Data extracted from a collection
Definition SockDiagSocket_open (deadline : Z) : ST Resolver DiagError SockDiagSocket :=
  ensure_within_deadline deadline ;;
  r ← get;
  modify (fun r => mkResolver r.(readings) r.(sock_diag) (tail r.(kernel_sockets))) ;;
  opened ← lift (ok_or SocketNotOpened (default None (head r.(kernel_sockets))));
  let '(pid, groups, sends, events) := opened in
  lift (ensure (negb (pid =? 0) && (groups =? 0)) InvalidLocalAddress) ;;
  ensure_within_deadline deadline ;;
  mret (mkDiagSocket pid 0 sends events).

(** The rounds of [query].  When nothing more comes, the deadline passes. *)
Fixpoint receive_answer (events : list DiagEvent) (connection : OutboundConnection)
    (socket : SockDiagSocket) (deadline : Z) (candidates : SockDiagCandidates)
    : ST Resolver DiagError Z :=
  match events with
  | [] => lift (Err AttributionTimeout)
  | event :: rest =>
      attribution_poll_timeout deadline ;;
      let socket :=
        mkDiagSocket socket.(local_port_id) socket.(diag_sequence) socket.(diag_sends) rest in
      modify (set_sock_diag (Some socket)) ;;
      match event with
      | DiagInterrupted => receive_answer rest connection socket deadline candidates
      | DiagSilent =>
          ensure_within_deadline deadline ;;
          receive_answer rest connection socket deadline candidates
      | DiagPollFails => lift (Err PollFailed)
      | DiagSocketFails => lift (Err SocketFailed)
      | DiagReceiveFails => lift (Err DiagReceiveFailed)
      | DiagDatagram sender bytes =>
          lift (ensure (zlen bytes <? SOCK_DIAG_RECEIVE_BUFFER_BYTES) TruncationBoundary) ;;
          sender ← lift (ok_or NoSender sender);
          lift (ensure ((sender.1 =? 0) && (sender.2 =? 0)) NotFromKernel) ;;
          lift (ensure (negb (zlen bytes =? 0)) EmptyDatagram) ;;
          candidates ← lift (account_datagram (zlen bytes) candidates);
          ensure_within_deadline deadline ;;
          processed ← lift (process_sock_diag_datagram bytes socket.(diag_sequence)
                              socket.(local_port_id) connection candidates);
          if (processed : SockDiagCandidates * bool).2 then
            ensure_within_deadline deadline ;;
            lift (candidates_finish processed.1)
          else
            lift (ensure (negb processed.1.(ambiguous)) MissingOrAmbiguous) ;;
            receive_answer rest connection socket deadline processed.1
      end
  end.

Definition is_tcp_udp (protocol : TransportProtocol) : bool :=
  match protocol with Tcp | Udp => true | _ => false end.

* * *

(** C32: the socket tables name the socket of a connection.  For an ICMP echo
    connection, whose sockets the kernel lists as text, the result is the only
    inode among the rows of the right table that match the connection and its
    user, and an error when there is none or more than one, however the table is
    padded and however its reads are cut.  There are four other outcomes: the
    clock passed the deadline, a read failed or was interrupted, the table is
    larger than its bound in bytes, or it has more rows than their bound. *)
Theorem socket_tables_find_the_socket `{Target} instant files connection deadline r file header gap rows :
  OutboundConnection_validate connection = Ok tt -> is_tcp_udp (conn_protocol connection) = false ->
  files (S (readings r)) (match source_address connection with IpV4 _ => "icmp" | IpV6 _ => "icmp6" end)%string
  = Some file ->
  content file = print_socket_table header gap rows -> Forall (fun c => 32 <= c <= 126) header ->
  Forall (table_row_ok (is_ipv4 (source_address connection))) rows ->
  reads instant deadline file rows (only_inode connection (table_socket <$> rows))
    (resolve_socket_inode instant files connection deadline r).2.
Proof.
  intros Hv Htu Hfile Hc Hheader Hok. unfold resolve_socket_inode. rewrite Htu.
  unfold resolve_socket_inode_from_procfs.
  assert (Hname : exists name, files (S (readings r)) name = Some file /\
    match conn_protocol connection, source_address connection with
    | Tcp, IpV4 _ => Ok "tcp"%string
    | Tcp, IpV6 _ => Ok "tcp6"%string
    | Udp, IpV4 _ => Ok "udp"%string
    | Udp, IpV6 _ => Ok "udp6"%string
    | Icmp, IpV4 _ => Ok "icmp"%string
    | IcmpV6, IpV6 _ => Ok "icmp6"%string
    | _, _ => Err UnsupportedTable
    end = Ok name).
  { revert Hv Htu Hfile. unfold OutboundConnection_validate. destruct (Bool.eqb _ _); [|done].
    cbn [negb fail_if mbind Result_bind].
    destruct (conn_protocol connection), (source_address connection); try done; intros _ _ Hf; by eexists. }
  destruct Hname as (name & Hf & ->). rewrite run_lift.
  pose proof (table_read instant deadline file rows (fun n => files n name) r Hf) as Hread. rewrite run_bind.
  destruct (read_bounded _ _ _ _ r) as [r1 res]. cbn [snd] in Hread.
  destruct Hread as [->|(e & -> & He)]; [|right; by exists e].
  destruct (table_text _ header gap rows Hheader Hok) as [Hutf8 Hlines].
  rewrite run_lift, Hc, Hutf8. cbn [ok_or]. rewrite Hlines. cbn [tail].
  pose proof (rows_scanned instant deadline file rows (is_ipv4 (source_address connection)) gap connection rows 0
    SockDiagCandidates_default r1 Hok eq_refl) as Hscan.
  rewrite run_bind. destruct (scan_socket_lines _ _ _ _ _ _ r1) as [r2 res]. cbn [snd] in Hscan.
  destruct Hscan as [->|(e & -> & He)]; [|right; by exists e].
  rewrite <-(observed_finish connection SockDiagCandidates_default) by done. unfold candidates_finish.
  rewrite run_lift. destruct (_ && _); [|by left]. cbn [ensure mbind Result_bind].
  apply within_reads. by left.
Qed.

» Exercise goal
Find the string "Hlines" in the entries above. Copy each line where it occurs.

» Exercise answer
  destruct (table_text _ header gap rows Hheader Hok) as [Hutf8 Hlines].
  rewrite run_lift, Hc, Hutf8. cbn [ok_or]. rewrite Hlines. cbn [tail].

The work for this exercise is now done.